Lemma normalized_identities {D} (df named : table D) :
  returned (_normalize_product_names df) = Ok named ->
  map identity named = map identity df.
Proof.
  rewrite normalize_product_names_rowwise. unfold returned, snd. intros H.
  apply apply_rows_Forall2 in H. apply Forall2_map_eq.
  eapply Forall2_impl; [|exact H]. intros r r' Hr. cbv beta in Hr.
  destruct (normalized_name (product_name r)); [|discriminate Hr].
  now injection Hr as <-.
Qed.

Lemma reconciled_identities {D} (df out : table D) :
  apply_rows round_row (map reconcile_spec df) = Ok out ->
  map identity out = map identity df.
Proof.
  intros H. apply apply_rows_Forall2 in H.
  transitivity (map identity (map reconcile_spec df)).
  - apply Forall2_map_eq. eapply Forall2_impl; [|exact H].
    intros c r' Hc. cbv beta in Hc. destruct (round_row_identity _ Hc) as (B1 & B2 & B3 & _).
    unfold identity. congruence.
  - rewrite !map_map. apply map_ext. intros r.
    destruct (reconcile_spec_identity r) as (A1 & A2 & A3 & _).
    unfold identity. congruence.
Qed.

Lemma repaired_identities {D} (df : table D) :
  subsequence (map identity (missing_value_repair_spec df)) (map identity df).
Proof.
  unfold missing_value_repair_spec. rewrite filter_map_swap, map_map.
  rewrite (map_ext (fun r => identity (repair_from_original r)) identity).
  - apply subsequence_filter.
  - intros r. apply repair_from_original_frame.
Qed.

End Order.

(** X4.  The pipeline keeps the order of the records and never returns a
    record twice: the identifiers of the records returned are those of the
    input with some left out. *)
Theorem X4_output_order df out :
  returned (clean_data df) = Ok out ->
  subsequence (map identity out) (map identity df)
  /\ List.length out <= List.length df.
Proof.
  intros H.
  assert (Hsub : subsequence (map identity out) (map identity df)).
  { apply clean_data_stages in H as (named & Hnamed & Hround & _).
    rewrite (reconciled_identities _ Hround).
    eapply subsequence_trans; [apply subsequence_select|].
    eapply subsequence_trans; [apply subsequence_standardized|].
    rewrite (normalized_identities _ Hnamed). apply repaired_identities. }
  split; [exact Hsub|].
  apply subsequence_length in Hsub. now rewrite !length_map in Hsub.
Qed.
(** * booktoki.py: crawler text formatting, paginator and challenge navigator

    A shallow embedding of the pure text algorithms of [BookTokiCrawler] and
    [NovelImageConverter] and of the retry state machine of
    [CloudflareBypass], with the properties the specification states about
    them. *)

From Stdlib Require Import Ascii String List ZArith NArith Lia Bool Arith.
Import ListNotations.

(** ** Python strings

    A Python [str] is a sequence of Unicode code points; [len], slicing and
    indexing count code points, so a Korean syllable is one character. *)
Module Py.

Definition char := N.
Definition str := list char.

(** An ASCII literal as a [str]. *)
Fixpoint of_string (s : string) : str :=
  match s with
  | EmptyString => []
  | String a s' => N_of_ascii a :: of_string s'
  end.

Definition LF : char := 10%N.
Definition CR : char := 13%N.
Definition SPACE : char := 32%N.

(** [str.isspace] on one character: the code points CPython's
    [_PyUnicode_IsWhitespace] accepts. *)
Definition isspace (c : char) : bool :=
  let between lo hi := (N.leb lo c && N.leb c hi)%bool in
  (between 9 13 || between 28 32 || N.eqb c 133 || N.eqb c 160
   || N.eqb c 5760 || between 8192 8202 || N.eqb c 8232 || N.eqb c 8233
   || N.eqb c 8239 || N.eqb c 8287 || N.eqb c 12288)%N%bool.

(** The line boundaries of [str.splitlines]: LF, VT, FF, CR, FS, GS, RS, NEL,
    LS and PS (CR LF counts once). *)
Definition is_linebreak (c : char) : bool :=
  ((N.leb 10 c && N.leb c 13) || (N.leb 28 c && N.leb c 30)
   || N.eqb c 133 || N.eqb c 8232 || N.eqb c 8233)%N%bool.

(** [s.lstrip()], [s.rstrip()] and [s.strip()] with no argument. *)
Fixpoint lstrip (s : str) : str :=
  match s with
  | [] => []
  | c :: s' => if isspace c then lstrip s' else s
  end.

Definition rstrip (s : str) : str := rev (lstrip (rev s)).

Definition strip (s : str) : str := rstrip (lstrip s).

(** Truth value of a sequence: [not s] is [negb (truthy s)]. *)
Definition truthy {A} (l : list A) : bool :=
  match l with [] => false | _ :: _ => true end.

(** [s.split(sep)] for a one-character separator: always at least one field. *)
Fixpoint split_on (sep : char) (s : str) : list str :=
  match s with
  | [] => [[]]
  | c :: s' =>
      if N.eqb c sep then [] :: split_on sep s'
      else match split_on sep s' with
           | [] => [[c]]
           | f :: fs => (c :: f) :: fs
           end
  end.

(** [s.split()]: the maximal runs of non-whitespace characters. *)
Fixpoint split_ws (s : str) : list str :=
  match s with
  | [] => []
  | c :: s' =>
      if isspace c then split_ws s'
      else match s' with
           | [] => [[c]]
           | d :: _ =>
               if isspace d then [c] :: split_ws s'
               else match split_ws s' with
                    | [] => [[c]]
                    | w :: ws => (c :: w) :: ws
                    end
           end
  end.

(** [sep.join(parts)]. *)
Fixpoint join (sep : str) (parts : list str) : str :=
  match parts with
  | [] => []
  | [p] => p
  | p :: ps => p ++ sep ++ join sep ps
  end.

(** [s.splitlines()]: the flag records that the previous character was a CR,
    so that the LF of a CR LF pair ends no second line. A trailing boundary
    opens no empty last line. *)
Fixpoint splitlines_from (after_cr : bool) (s : str) : list str :=
  match s with
  | [] => []
  | c :: s' =>
      if (after_cr && N.eqb c LF)%bool then splitlines_from false s'
      else if is_linebreak c then [] :: splitlines_from (N.eqb c CR) s'
      else match splitlines_from false s' with
           | [] => [[c]]
           | l :: ls => (c :: l) :: ls
           end
  end.

Definition splitlines (s : str) : list str := splitlines_from false s.

(** A slice bound as Python normalises it: a negative bound counts from the
    end, and the result is clamped to [0, len]. *)
Definition slice_bound (len : nat) (i : Z) : nat :=
  if (i <? 0)%Z then Z.to_nat (Z.max 0 (Z.of_nat len + i))
  else Nat.min len (Z.to_nat i).

(** [s[:i]] and [s[i:]]. *)
Definition slice_to {A} (s : list A) (i : Z) : list A :=
  firstn (slice_bound (length s) i) s.

Definition slice_from {A} (s : list A) (i : Z) : list A :=
  skipn (slice_bound (length s) i) s.

(** [re.sub(r'[...]', repl, s)] for a pattern that is one character class:
    the scan replaces every character of the class, left to right. *)
Fixpoint re_sub_class (cls : list char) (repl : str) (s : str) : str :=
  match s with
  | [] => []
  | c :: s' =>
      (if existsb (N.eqb c) cls then repl else [c]) ++ re_sub_class cls repl s'
  end.

(** *** Facts about the string primitives *)

Lemma existsb_eqb_In (c : char) (cls : list char) :
  existsb (N.eqb c) cls = true <-> In c cls.
Proof.
  rewrite existsb_exists. split.
  - intros [x [Hin Heq]]. apply N.eqb_eq in Heq. now subst.
  - intros Hin. exists c. split; [assumption | apply N.eqb_refl].
Qed.

Lemma split_on_nonempty (sep : char) (s : str) : split_on sep s <> [].
Proof.
  destruct s as [|c s]; simpl; [discriminate|].
  destruct (N.eqb c sep); [discriminate|].
  destruct (split_on sep s); discriminate.
Qed.

Lemma split_on_cons (sep c : char) (s : str) :
  split_on sep (c :: s) =
  if N.eqb c sep then [] :: split_on sep s
  else match split_on sep s with
       | [] => [[c]]
       | f :: fs => (c :: f) :: fs
       end.
Proof. reflexivity. Qed.

Lemma split_on_no_sep (sep : char) (l : str) :
  ~ In sep l -> split_on sep l = [l].
Proof.
  induction l as [|c l IH]; intros Hn; [reflexivity|].
  rewrite split_on_cons.
  destruct (N.eqb_spec c sep) as [->|Hne]; [exfalso; apply Hn; now left|].
  rewrite IH; [reflexivity|]. intros Hin. apply Hn. now right.
Qed.

Lemma split_on_app (sep : char) (a b : str) :
  split_on sep (a ++ sep :: b) = split_on sep a ++ split_on sep b.
Proof.
  induction a as [|c a IH].
  - simpl app. rewrite split_on_cons, N.eqb_refl. reflexivity.
  - rewrite <- app_comm_cons, !split_on_cons, IH.
    destruct (N.eqb c sep); [reflexivity|].
    pose proof (split_on_nonempty sep a) as Hne.
    destruct (split_on sep a); [contradiction|reflexivity].
Qed.

Lemma split_on_fields (sep : char) (s : str) :
  Forall (fun f => ~ In sep f) (split_on sep s).
Proof.
  induction s as [|c s IH]; [repeat constructor; intros []|].
  rewrite split_on_cons. destruct (N.eqb_spec c sep) as [->|Hne].
  - constructor; [intros []|assumption].
  - destruct (split_on sep s) as [|f fs]; [repeat constructor|].
    + intros [H|[]]. now apply Hne.
    + inversion IH as [|? ? Hf Hfs]; subst. constructor; [|assumption].
      intros [H|H]; [now apply Hne|now apply Hf].
Qed.

(** Splitting a joined list of separator-free fields gives the fields back. *)
Lemma split_on_join (sep : char) (ls : list str) :
  ls <> [] -> Forall (fun l => ~ In sep l) ls ->
  split_on sep (join [sep] ls) = ls.
Proof.
  induction ls as [|l ls IH]; intros Hne Hall; [contradiction|].
  inversion Hall as [|? ? Hl Hls]; subst.
  destruct ls as [|l2 ls].
  - simpl. now apply split_on_no_sep.
  - change (join [sep] (l :: l2 :: ls)) with (l ++ sep :: join [sep] (l2 :: ls)).
    rewrite split_on_app, split_on_no_sep by assumption.
    simpl app. f_equal. apply IH; [discriminate|assumption].
Qed.

Lemma split_ws_cons (c : char) (s : str) :
  split_ws (c :: s) =
  if isspace c then split_ws s
  else match s with
       | [] => [[c]]
       | d :: _ =>
           if isspace d then [c] :: split_ws s
           else match split_ws s with
                | [] => [[c]]
                | w :: ws => (c :: w) :: ws
                end
       end.
Proof. reflexivity. Qed.

(** A word: not empty and free of whitespace. *)
Definition is_word (w : str) : Prop :=
  w <> [] /\ Forall (fun c => isspace c = false) w.

Lemma split_ws_words (s : str) : Forall is_word (split_ws s).
Proof.
  induction s as [|c s IH]; [constructor|].
  rewrite split_ws_cons. destruct (isspace c) eqn:Ec; [assumption|].
  assert (Hc : is_word [c]) by (split; [discriminate|now repeat constructor]).
  destruct s as [|d s]; [now repeat constructor|].
  destruct (isspace d) eqn:Ed; [now constructor|].
  destruct (split_ws (d :: s)) as [|w ws]; [now repeat constructor|].
  inversion IH as [|? ? [Hw1 Hw2] Hws]; subst. constructor; [|assumption].
  split; [discriminate|now constructor].
Qed.

Lemma split_ws_word_then_space (w : str) (sp : char) (r : str) :
  is_word w -> isspace sp = true ->
  split_ws (w ++ sp :: r) = w :: split_ws r.
Proof.
  intros [Hne Hw] Hsp. induction w as [|c w IH]; [contradiction|].
  inversion Hw as [|? ? Hc Hw']; subst.
  destruct w as [|c2 w].
  - cbn [app]. rewrite split_ws_cons, Hc, Hsp, split_ws_cons, Hsp.
    reflexivity.
  - cbn [app] in *. rewrite split_ws_cons, Hc.
    inversion Hw' as [|? ? Hc2 _]; subst.
    rewrite Hc2, IH; [reflexivity|discriminate|assumption].
Qed.

Lemma split_ws_word (w : str) : is_word w -> split_ws w = [w].
Proof.
  intros [Hne Hw]. induction w as [|c w IH]; [contradiction|].
  inversion Hw as [|? ? Hc Hw']; subst.
  rewrite split_ws_cons, Hc. destruct w as [|c2 w]; [reflexivity|].
  inversion Hw' as [|? ? Hc2 _]; subst. rewrite Hc2.
  rewrite IH; [reflexivity|discriminate|assumption].
Qed.

(** [' '.join(words).split()] gives the words back. *)
Lemma split_ws_join (ws : list str) :
  Forall is_word ws -> split_ws (join [SPACE] ws) = ws.
Proof.
  induction ws as [|w ws IH]; intros Hall; [reflexivity|].
  inversion Hall as [|? ? Hw Hws]; subst.
  destruct ws as [|w2 ws].
  - simpl. now apply split_ws_word.
  - change (join [SPACE] (w :: w2 :: ws))
      with (w ++ SPACE :: join [SPACE] (w2 :: ws)).
    rewrite split_ws_word_then_space by (assumption || reflexivity).
    f_equal. now apply IH.
Qed.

○ ○ ○

### WHAT YOU ARE ASKED TO DO
Your answer must be the lines above, unchanged, from the first one through the line that holds "intros H. apply apply_rows_Forall2 in H.", inclusive, and no others.

### SOLUTION TO THE EXERCISE
Lemma normalized_identities {D} (df named : table D) :
  returned (_normalize_product_names df) = Ok named ->
  map identity named = map identity df.
Proof.
  rewrite normalize_product_names_rowwise. unfold returned, snd. intros H.
  apply apply_rows_Forall2 in H. apply Forall2_map_eq.
  eapply Forall2_impl; [|exact H]. intros r r' Hr. cbv beta in Hr.
  destruct (normalized_name (product_name r)); [|discriminate Hr].
  now injection Hr as <-.
Qed.

Lemma reconciled_identities {D} (df out : table D) :
  apply_rows round_row (map reconcile_spec df) = Ok out ->
  map identity out = map identity df.
Proof.
  intros H. apply apply_rows_Forall2 in H.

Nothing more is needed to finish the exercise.